When you're in love, you tend to elevate the qualities of your selected other. Good becomes amazing and bad or weird becomes quirky. Is it fair that one person is the target of your affections, when it could have easily been another?

It may not be universally fair, but our base instincts tell us to preserve our own bloodline. Your love may be the parent of your future child, and your child is held at the highest priority, and therefore so is your love, by proxy.

For me, it's only logical that you do everything to protect your love, perhaps even at the cost of a city population, perhaps more. I know it's selfish, but it's what I think.

My standard of morality comes from my own life experiences. I've seen what other people have done to harm one another, so I've been trying to fight against it. I'm not an atheist, but I'm not textbook religious. I don't believe in being good to please some higher deity when there's plenty of other reasons to be a good person.

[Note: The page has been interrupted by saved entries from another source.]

(** ** Decay *)

(** The read path decays as the design document says, on the time of the
    last answer as [Date.parse] reads it. *)
Lemma decay_due_iff now form state :
  decay_due now form state = true ↔
  ∃ last, UserState.lastAnswerAt state = Some last
          ∧ 5 * 60 * 1000 < now - Js.Date_parse form last ∧ 0 < UserState.streak state.
Proof.
  unfold decay_due, STREAK_DECAY_MS.
  destruct (UserState.lastAnswerAt state) as [last|].
  - rewrite andb_true_iff, !Z.ltb_lt. split; [eauto|]. by intros (? & [= <-] & ?).
  - split; [done|]. by intros (? & ? & ?).
Qed.

(** A time on a full second is parsed exactly in both forms. *)
Lemma Date_parse_full_second form ms : ms mod 1000 = 0 → Js.Date_parse form ms = ms.
Proof.
  intros H. destruct form; simpl; [|done].
  pose proof (Z.div_mod ms 1000). lia.
Qed.

(** A [Date] object is parsed to the second below. *)
Lemma Date_parse_DateObject ms :
  Js.Date_parse Js.DateObject ms ≤ ms < Js.Date_parse Js.DateObject ms + 1000.
Proof.
  simpl. pose proof (Z.div_mod ms 1000). pose proof (Z.mod_pos_bound ms 1000). lia.
Qed.

Lemma applyDecay_is_decay_policy now form state cacheKey w :
  ∃ state', fst (applyDecay now form state cacheKey w) = inr state'
    ∧ (UserState.streak state', UserState.confidence state', UserState.stateVersion state')
      = decay_policy (Js.Date_parse form <$> UserState.lastAnswerAt state) now
          (UserState.streak state) (UserState.confidence state)
          (UserState.stateVersion state).
Proof.
  unfold applyDecay, decay_policy.
  destruct (decay_due now form state) eqn:E.
  - apply decay_due_iff in E as (last & -> & ? & ?). simpl.
    rewrite decide_True by done. se_unfold. simpl. eauto.
  - eexists. split; [reflexivity|].
    destruct (UserState.lastAnswerAt state) as [last|] eqn:El; [|done]. simpl.
    rewrite decide_False; [done|]. intros [? ?].
    assert (decay_due now form state = true) by (apply decay_due_iff; eauto). congruence.
Qed.

(** The answer path agrees with the policy as long as there is a streak. *)
Lemma current_state_is_decay_policy now row last :
  Schema.last_answer_at row = Some last →
  Js.Date_parse Js.DateObject last ≠ 0 → 0 < Schema.streak row →
  let s := current_state now row in
  (UserState.streak s, UserState.confidence s, UserState.stateVersion s)
  = decay_policy (Some (Js.Date_parse Js.DateObject last)) now (Schema.streak row)
      (Schema.confidence row) (Schema.state_version row).
Proof.
  intros Hl Hne Hs. unfold current_state, decay_flag, decay_policy, INACTIVITY_DECAY_MS.
  rewrite Hl. cbv zeta. apply Z.eqb_neq in Hne. rewrite Hne. cbn [negb andb].
  destruct (_ <? _) eqn:E.
  - apply Z.ltb_lt in E. by rewrite decide_True.
  - apply Z.ltb_ge in E. rewrite decide_False; [done|]. lia.
Qed.

(** The answer path decays whatever the streak. *)
Lemma current_state_decays now row last :
  Schema.last_answer_at row = Some last →
  Js.Date_parse Js.DateObject last ≠ 0 →
  5 * 60 * 1000 < now - Js.Date_parse Js.DateObject last →
  let s := current_state now row in
  UserState.streak s = Schema.streak row / 2
  ∧ UserState.confidence s = Z.max (Schema.confidence row - 1) (-2)
  ∧ UserState.stateVersion s = Schema.state_version row + 1.
Proof.
  intros Hl Hne Hlt. unfold current_state, decay_flag, INACTIVITY_DECAY_MS.
  rewrite Hl. cbv zeta. apply Z.eqb_neq in Hne. rewrite Hne.
  apply Z.ltb_lt in Hlt. by rewrite Hlt.
Qed.

(** C5, at the input where the code departs from it. Six minutes after the
    last answer of a user without a streak, the policy changes nothing and
    neither does the read path, which hands out the row with its version 3;
    the in-memory decay of [submitAnswer] lowers the confidence to -1 and
    raises the version to 4, so that the submission echoing version 3 is
    rejected. *)
Lemma submit_decays_without_streak :
  let now := 1000 + 6 * Sample.minute in
  let s := current_state now Sample.idle_row in
  decay_policy (Some 1000) now 0 0 3 = (0, 0, 3)
  ∧ fst (getUserState now "u1" Sample.idle_world) = inr (Some (hydrateState Sample.idle_row))
  ∧ (UserState.streak s, UserState.confidence s, UserState.stateVersion s) = (0, -1, 4)
  ∧ fst (submitAnswer Sample.digest now (Sample.submission "a" 3 None) Sample.idle_world)
    = inl StateVersionMismatch.
Proof. vm_compute. repeat split; reflexivity. Qed.

(** ** The leaderboard tops *)

Lemma zScore_reads now key member m :
  snd (Redis.zScore now key member m) = m.
Proof. unfold Redis.zScore. by repeat case_match. Qed.


Lemma getTop_cached now kind setKey limit m entries t :
  Redis.find now (cacheKeyForTop kind (Z.max 1 limit)) m
  = Some {| value := PTop entries; expires := t |} →
  getTop now kind setKey limit m = (inr entries, m).
Proof. intros H. unfold getTop. se_unfold. by rewrite get_find, H. Qed.

Lemma getTopOf_getTop kind now limit :
  getTopOf kind now limit = getTop now kind (setKeyOf kind) limit.
Proof. by destruct kind. Qed.



(** ** The ranges are invariant *)

Lemma cache_ok_insert k e (m : gmap string entry) :
  cache_ok m → (∀ s, value e = PUserState s → state_ok s) → cache_ok (<[k := e]> m).
Proof.
  intros Hm He k' e' s. destruct (decide (k = k')) as [->|Hne].
  - rewrite lookup_insert_eq. intros [= <-]. apply He.
  - rewrite lookup_insert_ne by done. apply Hm.
Qed.

Lemma cache_ok_delete k (m : gmap string entry) : cache_ok m → cache_ok (delete k m).
Proof.
  intros Hm k' e' s. destruct (decide (k = k')) as [->|Hne].
  - by rewrite lookup_delete_eq.
  - rewrite lookup_delete_ne by done. apply Hm.
Qed.

Lemma cache_ok_find now k e (m : gmap string entry) s :
  cache_ok m → Redis.find now k m = Some e → value e = PUserState s → state_ok s.
Proof.
  unfold Redis.find. intros Hm Hf. destruct (m !! k) as [e'|] eqn:E; [|done].
  destruct (Redis.live now e'); [|done]. injection Hf as <-. exact (Hm k e' s E).
Qed.

Lemma cache_ok_incr now k m : cache_ok m → cache_ok (snd (Redis.incr now k m)).
Proof.
  intros H. unfold Redis.incr.
  destruct (Redis.find now k m) as [[[] ?]|]; simpl; auto; by apply cache_ok_insert.
Qed.

Lemma cache_ok_expire now k s m :
  cache_ok m → cache_ok (snd (Redis.expire now k s m)).
Proof.
  intros H. unfold Redis.expire.
  destruct (Redis.find now k m) as [e|] eqn:E; simpl; [|done].
  apply cache_ok_insert; [done|]. simpl. intros s'. by eapply cache_ok_find.
Qed.

Lemma cache_ok_zAdd now k x member m :
  cache_ok m → cache_ok (snd (Redis.zAdd now k x member m)).
Proof.
  intros H. unfold Redis.zAdd.
  destruct (Redis.find now k m) as [[[] ?]|]; simpl; auto; by apply cache_ok_insert.
Qed.

Lemma cache_ok_gate now userId m : cache_ok m → cache_ok (gate_redis now userId m).
Proof.
  intros H. unfold gate_redis.
  pose proof (cache_ok_incr now (rateKey userId) m H) as Hi.
  destruct (Redis.incr now (rateKey userId) m) as [[e|attempts] m1]; [done|].
  simpl in Hi. destruct (attempts =? 1); [by apply cache_ok_expire|done].
Qed.

Lemma cache_ok_after_commit now userId key result m :
  cache_ok m →
  in_bounds (SubmitAnswerResponse.newDifficulty result)
    (SubmitAnswerResponse.newConfidence result) (SubmitAnswerResponse.totalScore result) →
  0 ≤ SubmitAnswerResponse.newStreak result →
  cache_ok (snd (after_commit now userId key result m)).
Proof.
  intros Hm Hb Hs. unfold after_commit, updateLeaderboardCaches. se_unfold.
  pose proof (cache_ok_zAdd now SCORE_SET_KEY (SubmitAnswerResponse.totalScore result)
                userId m Hm) as H1.
  destruct (Redis.zAdd now SCORE_SET_KEY _ userId m) as [[|[]] m1]; [done|]. simpl in H1.
  pose proof (cache_ok_zAdd now STREAK_SET_KEY
                (Js.of_Z (SubmitAnswerResponse.maxStreak result)) userId m1 H1) as H2.
  destruct (Redis.zAdd now STREAK_SET_KEY _ userId m1) as [[|[]] m2]; [done|]. simpl in H2.
  unfold updateUserState, storeIdempotency, Redis.set, Redis.del, modify. simpl.
  assert (cache_ok (delete ("metrics:" +:+ userId)
            (<[USER_STATE_PREFIX +:+ userId :=
                 {| value := PUserState
                      {| UserState.userId := userId;
                         UserState.currentDifficulty := SubmitAnswerResponse.newDifficulty result;
                         UserState.streak := SubmitAnswerResponse.newStreak result;
                         UserState.maxStreak := SubmitAnswerResponse.maxStreak result;
                         UserState.totalScore := SubmitAnswerResponse.totalScore result;
                         UserState.stateVersion := SubmitAnswerResponse.stateVersion result;
                         UserState.confidence := SubmitAnswerResponse.newConfidence result;
                         UserState.lastAnswerAt := Some (SubmitAnswerResponse.answeredAt result);
                         UserState.lastQuestionId := None |};
                    expires := Some (now + TTL_SECONDS * 1000) |}]>
               (delete (cacheKeyForTop KStreak 10)
                  (delete (cacheKeyForTop KScore 10) m2))))) as H3.
  { apply cache_ok_delete, cache_ok_insert; [by do 2 apply cache_ok_delete|].
    simpl. intros s [= <-]. by split. }
  destruct key as [key|]; [|done].
  destruct (nonempty key); [|done].
  simpl. by apply cache_ok_insert.
Qed.

Lemma current_state_ok now row : row_ok row → state_ok (current_state now row).
Proof.
  intros [(Hd & Hc & Ht) Hs]. unfold current_state.
  destruct (decay_flag now row); (split; [split; [|split]|]); simpl; auto; try lia.
  apply Z.div_pos; lia.
Qed.

(** The total after an answer is not negative. *)
Lemma new_total_nonneg (total : float) (d s : Z) (correct : bool) :
  PrimFloat.leb 0 total = true → 1 ≤ d ≤ 10 → 0 ≤ s →
  PrimFloat.leb 0
    (Js.Math_max 0 (total + calculateScore (Js.of_Z d) (Js.of_Z s) correct)%float) = true.
Proof.
  intros Ht Hd Hs. apply Math_max_zero_nonneg, add_is_number; [done|].
  by apply calculateScore_finite.
Qed.

Section Invariant.

Variable sha256_hex : string → string.

(** A committed transaction leaves rows and a response within the ranges. *)
Lemma submitAnswer_tx_ok now userId questionId answer v d result d' :
  rows_ok d → questions_ok d →
  submitAnswer_tx sha256_hex now userId questionId answer v d = (inr result, d') →
  rows_ok d' ∧ questions_ok d'
  ∧ in_bounds (SubmitAnswerResponse.newDifficulty result)
      (SubmitAnswerResponse.newConfidence result) (SubmitAnswerResponse.totalScore result)
  ∧ 0 ≤ SubmitAnswerResponse.newStreak result.
Proof.
  intros Hrows Hqs. unfold submitAnswer_tx. se_unfold.
  destruct (user_state d !! userId) as [row|] eqn:Hrow; [|done].
  destruct (negb _); [done|].
  destruct (questions d !! questionId) as [question|] eqn:Hq; [|done].
  pose proof (current_state_ok now row (Hrows _ _ Hrow)) as [(Hd & Hc & Ht) Hs].
  pose proof (Hqs _ _ Hq) as Hqd.
  set (correct := String.eqb _ _).
  set (newStreak := if correct then _ else 0).
  assert (0 ≤ newStreak) as Hns by (subst newStreak; destruct correct; lia).
  pose proof (computeNextDifficulty_range
                (UserState.currentDifficulty (current_state now row)) correct
                (UserState.confidence (current_state now row)) newStreak) as [Hnd Hnc].
  destruct (computeNextDifficulty _ _ _ _) as [nextDifficulty nextConfidence].
  simpl in Hnd, Hnc. simpl.
  pose proof (new_total_nonneg _ _ _ correct Ht Hqd Hns) as Hnt.
  unfold upsertLeaderboardTx, execute. se_unfold.
  destruct (accepts_BIGINT _); [|done]. simpl.
  destruct (accepts_INT _); [|done]. simpl.
  intros [= <- <-]. simpl. split; [|split; [done|split; [by split|done]]].
  intros uid urow. simpl. rewrite lookup_alter. case_decide as Hu.
  - subst uid. rewrite Hrow. simpl. intros [= <-]. by split.
  - apply Hrows.
Qed.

I define "love" as putting someone above all else. You don't always have to agree with each other, you don't always have to like each other, and their word is not law, but you hold them at a higher respect than the rest of the human race because they mean that much more to you.

I don't think it's a moral failure to protect your loved ones at the cost of others who have done no wrong. I don't view those others as my responsibility. I do, however, view my loved ones as my responsibility.
PostPosted: Fri Feb 10, 2012 12:27 pm


I feel there are a couple things to look at. One and foremost is what is the purpose of living your life. Why do you exist and what keeps you going on through life. To me the ultimate thing in life is the love you share with someone, romantic love, parental love, familial love. To me that is the highest priority in my life and I daresay for a majority of society. We always break off from one thing to concentrate on another, usually the highest thing we break off for is for loved ones. What do you find yourself prioritizing above all else and you may very well find your answer.

There is another aspect of life I look at and am a firm believer in. Necessary Evil. I full heartily believe in the sacrifice of the minimal for the benefit of the greater. Yes the death of an innocent child for the lives of 50 people (obviously provided those 50 people are innocent of the cause as well). I will not sacrifice many lives in an attempt to save the one. Now whether or not this belief will weigh in when it the a loved one to sacrifice for the greater good or myself for the greater good I do not know and possibly will never know unless the situation actually arises.

The thing is almost no one knows if they will be able to sacrifice an innocent life for a loved one and hence cliche daresay there is no point in worrying about it and we should act as our heart tells us to until it happens.